§ **What you have to do**
From the records, pick out and copy each line containing "assert".

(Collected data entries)

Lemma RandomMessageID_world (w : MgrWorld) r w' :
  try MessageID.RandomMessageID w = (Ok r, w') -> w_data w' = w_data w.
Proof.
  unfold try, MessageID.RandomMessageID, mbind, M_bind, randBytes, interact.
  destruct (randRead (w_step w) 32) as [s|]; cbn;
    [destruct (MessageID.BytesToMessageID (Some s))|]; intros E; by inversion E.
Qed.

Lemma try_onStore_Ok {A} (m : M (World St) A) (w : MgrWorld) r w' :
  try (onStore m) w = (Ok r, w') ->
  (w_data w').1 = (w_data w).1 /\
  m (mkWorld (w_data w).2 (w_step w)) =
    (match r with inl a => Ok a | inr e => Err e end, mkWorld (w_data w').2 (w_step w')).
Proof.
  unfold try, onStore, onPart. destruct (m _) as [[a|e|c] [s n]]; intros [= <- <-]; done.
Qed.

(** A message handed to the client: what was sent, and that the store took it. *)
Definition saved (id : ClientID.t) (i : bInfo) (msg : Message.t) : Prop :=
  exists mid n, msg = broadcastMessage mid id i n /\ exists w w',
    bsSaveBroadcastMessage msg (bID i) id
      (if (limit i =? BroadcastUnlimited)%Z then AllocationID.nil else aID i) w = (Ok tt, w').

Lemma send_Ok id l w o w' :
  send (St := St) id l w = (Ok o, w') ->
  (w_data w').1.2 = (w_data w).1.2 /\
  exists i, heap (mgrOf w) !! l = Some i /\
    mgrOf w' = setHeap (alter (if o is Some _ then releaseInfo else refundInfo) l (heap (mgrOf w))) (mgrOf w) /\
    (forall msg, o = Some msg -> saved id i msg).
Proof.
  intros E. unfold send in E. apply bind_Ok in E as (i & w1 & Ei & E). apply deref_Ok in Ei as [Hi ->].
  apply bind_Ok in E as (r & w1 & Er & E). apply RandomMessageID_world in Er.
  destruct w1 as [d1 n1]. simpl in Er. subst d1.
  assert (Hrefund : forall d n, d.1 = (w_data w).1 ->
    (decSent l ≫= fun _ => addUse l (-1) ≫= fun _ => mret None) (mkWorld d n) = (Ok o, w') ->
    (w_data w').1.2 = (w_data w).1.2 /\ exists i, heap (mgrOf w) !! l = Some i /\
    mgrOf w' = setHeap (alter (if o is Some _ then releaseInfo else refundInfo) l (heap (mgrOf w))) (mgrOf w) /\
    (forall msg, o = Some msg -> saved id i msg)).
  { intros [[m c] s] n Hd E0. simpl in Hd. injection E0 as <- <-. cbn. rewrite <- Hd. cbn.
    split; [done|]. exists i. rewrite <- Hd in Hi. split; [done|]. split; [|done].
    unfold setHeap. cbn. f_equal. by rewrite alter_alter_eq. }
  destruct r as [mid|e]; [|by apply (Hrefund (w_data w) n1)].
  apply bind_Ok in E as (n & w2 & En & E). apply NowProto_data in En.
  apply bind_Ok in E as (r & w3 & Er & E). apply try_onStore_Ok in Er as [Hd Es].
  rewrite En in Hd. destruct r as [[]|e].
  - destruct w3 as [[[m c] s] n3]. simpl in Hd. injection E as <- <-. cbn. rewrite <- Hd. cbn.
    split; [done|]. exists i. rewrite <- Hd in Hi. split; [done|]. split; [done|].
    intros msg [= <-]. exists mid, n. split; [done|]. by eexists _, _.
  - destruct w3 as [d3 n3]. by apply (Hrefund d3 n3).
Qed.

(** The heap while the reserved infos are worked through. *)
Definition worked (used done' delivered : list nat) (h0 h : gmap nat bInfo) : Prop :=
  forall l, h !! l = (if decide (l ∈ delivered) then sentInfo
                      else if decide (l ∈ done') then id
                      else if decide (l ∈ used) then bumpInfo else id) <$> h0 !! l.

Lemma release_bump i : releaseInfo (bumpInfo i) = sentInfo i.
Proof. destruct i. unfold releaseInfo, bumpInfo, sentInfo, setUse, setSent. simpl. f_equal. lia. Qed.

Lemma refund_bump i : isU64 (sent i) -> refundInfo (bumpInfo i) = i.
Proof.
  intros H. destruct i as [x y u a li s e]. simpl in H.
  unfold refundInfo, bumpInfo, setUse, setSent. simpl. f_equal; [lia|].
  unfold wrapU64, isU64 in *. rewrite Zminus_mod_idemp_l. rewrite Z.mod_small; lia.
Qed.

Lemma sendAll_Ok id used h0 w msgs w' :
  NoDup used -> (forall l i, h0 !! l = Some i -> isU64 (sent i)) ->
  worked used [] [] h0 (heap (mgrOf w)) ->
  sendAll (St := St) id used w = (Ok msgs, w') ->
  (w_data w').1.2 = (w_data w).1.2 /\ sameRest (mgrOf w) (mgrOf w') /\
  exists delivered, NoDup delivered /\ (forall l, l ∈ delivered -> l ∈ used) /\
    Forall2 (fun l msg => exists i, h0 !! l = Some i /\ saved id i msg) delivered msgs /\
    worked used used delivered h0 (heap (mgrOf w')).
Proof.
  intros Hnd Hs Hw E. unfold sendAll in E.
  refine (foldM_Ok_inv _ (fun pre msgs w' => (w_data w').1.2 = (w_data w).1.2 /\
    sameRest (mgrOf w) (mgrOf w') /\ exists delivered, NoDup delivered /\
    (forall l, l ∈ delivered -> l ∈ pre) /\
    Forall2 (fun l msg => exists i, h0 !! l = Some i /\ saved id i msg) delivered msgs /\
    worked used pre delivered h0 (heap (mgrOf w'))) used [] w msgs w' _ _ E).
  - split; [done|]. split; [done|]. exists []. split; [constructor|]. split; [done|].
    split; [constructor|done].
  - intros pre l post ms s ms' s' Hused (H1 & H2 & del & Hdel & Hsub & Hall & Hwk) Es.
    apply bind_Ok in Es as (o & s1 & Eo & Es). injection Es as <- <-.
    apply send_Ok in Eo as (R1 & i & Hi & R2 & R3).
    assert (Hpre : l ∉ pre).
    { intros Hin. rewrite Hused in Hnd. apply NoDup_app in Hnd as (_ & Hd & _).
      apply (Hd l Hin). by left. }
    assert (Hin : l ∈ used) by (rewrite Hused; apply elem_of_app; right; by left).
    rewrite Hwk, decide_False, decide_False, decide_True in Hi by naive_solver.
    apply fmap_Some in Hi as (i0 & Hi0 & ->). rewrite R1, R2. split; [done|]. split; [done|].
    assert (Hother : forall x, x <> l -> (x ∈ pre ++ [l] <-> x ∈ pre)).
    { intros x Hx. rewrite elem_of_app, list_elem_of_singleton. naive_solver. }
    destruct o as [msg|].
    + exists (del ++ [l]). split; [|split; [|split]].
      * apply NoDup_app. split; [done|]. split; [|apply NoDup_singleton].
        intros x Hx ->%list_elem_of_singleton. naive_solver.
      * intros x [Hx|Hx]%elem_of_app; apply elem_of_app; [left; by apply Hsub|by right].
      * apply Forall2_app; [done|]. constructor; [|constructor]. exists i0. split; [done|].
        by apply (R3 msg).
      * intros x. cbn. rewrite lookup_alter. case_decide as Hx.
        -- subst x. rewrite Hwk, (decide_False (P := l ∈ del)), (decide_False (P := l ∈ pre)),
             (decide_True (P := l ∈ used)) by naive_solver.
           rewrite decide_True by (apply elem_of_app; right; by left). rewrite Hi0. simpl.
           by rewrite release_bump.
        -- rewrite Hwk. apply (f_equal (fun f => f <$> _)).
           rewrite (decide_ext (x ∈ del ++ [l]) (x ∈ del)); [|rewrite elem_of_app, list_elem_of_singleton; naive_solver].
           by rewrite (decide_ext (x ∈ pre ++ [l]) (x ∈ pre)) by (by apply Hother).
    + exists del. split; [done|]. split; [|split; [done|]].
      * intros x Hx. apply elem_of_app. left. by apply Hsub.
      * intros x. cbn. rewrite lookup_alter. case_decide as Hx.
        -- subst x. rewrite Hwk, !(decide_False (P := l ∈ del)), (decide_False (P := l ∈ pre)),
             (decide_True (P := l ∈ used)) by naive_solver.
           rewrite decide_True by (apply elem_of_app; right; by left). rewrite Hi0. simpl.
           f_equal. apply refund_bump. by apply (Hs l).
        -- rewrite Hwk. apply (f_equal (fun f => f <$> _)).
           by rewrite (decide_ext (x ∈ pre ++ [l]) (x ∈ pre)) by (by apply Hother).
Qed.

§ **Answer section**
  assert (Hrefund : forall d n, d.1 = (w_data w).1 ->
    assert (Hpre : l ∉ pre).
    assert (Hin : l ∈ used) by (rewrite Hused; apply elem_of_app; right; by left).
    assert (Hother : forall x, x <> l -> (x ∈ pre ++ [l] <-> x ∈ pre)).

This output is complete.